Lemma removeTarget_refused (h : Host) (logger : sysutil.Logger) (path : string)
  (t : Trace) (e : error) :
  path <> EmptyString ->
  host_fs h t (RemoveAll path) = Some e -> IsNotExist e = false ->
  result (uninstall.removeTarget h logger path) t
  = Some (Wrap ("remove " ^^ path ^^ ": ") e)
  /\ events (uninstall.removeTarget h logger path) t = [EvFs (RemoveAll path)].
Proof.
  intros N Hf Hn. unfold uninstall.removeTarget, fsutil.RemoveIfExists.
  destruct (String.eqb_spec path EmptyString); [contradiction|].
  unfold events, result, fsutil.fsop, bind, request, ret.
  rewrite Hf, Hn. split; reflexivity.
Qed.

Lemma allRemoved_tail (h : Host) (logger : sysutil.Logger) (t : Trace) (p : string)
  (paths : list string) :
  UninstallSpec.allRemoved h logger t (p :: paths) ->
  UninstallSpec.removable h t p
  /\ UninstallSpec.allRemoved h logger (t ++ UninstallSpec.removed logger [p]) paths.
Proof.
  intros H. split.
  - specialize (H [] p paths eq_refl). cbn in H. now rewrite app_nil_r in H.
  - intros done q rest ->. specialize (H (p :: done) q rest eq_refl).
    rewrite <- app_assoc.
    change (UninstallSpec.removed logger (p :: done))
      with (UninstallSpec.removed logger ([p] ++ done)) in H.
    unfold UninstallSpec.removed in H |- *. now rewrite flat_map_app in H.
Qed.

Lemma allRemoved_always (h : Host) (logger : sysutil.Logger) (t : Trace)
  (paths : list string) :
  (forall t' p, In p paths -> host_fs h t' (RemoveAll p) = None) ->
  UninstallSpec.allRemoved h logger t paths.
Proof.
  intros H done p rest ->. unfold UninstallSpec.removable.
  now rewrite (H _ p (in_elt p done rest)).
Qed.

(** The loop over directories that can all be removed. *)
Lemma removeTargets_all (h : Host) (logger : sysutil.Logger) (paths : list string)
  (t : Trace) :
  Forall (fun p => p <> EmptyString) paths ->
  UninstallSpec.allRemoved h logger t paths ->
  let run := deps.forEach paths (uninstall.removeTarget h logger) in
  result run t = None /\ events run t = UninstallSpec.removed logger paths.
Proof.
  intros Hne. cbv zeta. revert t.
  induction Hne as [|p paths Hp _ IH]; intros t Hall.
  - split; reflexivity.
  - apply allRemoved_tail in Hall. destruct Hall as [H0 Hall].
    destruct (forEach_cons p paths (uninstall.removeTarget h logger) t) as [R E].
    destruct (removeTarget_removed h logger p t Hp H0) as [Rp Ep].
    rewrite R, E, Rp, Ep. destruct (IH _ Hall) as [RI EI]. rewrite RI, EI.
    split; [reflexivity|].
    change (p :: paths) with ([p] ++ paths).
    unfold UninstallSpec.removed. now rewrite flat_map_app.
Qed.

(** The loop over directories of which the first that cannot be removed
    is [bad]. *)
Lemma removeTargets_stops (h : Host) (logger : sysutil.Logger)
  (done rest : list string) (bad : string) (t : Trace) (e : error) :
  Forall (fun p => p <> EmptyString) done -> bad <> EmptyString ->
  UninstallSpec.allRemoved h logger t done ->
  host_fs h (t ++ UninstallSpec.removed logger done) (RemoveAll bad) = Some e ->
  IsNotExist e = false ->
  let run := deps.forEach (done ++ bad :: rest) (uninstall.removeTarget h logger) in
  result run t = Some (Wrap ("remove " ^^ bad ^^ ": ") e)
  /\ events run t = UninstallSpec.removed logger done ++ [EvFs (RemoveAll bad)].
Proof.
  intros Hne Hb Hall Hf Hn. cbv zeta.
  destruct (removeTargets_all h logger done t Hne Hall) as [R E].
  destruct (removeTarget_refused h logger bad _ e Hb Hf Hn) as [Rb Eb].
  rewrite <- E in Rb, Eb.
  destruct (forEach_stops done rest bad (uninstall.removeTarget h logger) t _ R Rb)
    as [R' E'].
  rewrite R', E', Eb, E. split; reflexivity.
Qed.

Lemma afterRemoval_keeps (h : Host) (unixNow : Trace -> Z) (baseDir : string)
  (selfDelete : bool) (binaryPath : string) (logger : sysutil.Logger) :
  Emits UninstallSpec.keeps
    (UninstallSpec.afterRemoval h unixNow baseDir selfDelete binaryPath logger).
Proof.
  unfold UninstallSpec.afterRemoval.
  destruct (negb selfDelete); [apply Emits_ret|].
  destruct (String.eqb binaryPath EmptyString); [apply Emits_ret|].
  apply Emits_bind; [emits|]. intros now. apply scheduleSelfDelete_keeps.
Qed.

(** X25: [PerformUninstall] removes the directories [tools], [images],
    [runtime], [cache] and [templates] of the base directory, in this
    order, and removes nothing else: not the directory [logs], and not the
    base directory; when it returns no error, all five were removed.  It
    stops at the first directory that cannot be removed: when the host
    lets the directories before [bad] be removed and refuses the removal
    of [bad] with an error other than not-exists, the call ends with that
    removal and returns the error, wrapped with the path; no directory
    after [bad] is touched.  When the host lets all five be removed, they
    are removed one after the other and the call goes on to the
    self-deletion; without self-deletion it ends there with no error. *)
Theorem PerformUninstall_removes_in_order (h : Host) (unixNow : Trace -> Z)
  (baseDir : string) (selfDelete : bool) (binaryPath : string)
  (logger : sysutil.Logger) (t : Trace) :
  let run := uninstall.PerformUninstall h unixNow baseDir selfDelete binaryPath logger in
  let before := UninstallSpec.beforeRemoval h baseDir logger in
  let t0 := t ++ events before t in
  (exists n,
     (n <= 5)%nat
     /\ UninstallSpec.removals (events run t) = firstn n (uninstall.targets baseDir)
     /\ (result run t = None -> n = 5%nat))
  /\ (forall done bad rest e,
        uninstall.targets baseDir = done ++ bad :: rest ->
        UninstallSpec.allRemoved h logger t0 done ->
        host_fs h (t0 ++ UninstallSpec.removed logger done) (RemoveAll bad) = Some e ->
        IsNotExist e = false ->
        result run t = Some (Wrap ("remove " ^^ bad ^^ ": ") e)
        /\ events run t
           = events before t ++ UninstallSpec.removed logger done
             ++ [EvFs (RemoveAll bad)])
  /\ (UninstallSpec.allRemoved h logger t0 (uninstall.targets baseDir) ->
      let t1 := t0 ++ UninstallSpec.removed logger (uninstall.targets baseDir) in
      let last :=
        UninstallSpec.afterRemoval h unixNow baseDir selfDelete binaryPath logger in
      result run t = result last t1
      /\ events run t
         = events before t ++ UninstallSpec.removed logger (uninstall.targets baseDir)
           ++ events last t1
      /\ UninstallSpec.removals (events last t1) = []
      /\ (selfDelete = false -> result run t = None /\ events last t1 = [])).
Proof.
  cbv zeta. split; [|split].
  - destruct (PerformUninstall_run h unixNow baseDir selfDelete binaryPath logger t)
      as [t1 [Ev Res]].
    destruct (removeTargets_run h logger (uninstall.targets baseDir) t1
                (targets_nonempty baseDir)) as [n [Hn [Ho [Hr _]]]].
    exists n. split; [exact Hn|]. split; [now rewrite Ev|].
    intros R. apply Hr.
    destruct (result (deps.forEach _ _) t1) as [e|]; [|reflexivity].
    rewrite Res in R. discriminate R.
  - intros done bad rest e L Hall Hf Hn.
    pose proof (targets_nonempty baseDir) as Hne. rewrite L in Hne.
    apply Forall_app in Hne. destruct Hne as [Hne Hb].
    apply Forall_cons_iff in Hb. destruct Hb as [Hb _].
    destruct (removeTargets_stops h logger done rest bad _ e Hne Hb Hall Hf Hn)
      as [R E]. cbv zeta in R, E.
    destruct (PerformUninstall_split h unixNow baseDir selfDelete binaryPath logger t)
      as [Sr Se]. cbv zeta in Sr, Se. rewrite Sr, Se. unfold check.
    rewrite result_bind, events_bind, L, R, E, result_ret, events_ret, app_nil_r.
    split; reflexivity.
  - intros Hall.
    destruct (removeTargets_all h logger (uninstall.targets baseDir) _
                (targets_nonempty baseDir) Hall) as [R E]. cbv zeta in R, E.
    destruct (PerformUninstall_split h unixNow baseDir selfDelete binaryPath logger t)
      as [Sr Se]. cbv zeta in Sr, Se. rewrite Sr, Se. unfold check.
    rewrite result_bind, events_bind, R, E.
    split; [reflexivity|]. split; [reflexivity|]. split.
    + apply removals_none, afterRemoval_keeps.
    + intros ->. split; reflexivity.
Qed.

(HOW TO COMPLETE THIS TASK) When a line of the data holds the string "zeta", pick it out and copy it.

(ANSWER TO THIS EXERCISE)
  intros Hne. cbv zeta. revert t.
  intros Hne Hb Hall Hf Hn. cbv zeta.
  cbv zeta. split; [|split].
      as [R E]. cbv zeta in R, E.
      as [Sr Se]. cbv zeta in Sr, Se. rewrite Sr, Se. unfold check.
                (targets_nonempty baseDir) Hall) as [R E]. cbv zeta in R, E.
      as [Sr Se]. cbv zeta in Sr, Se. rewrite Sr, Se. unfold check.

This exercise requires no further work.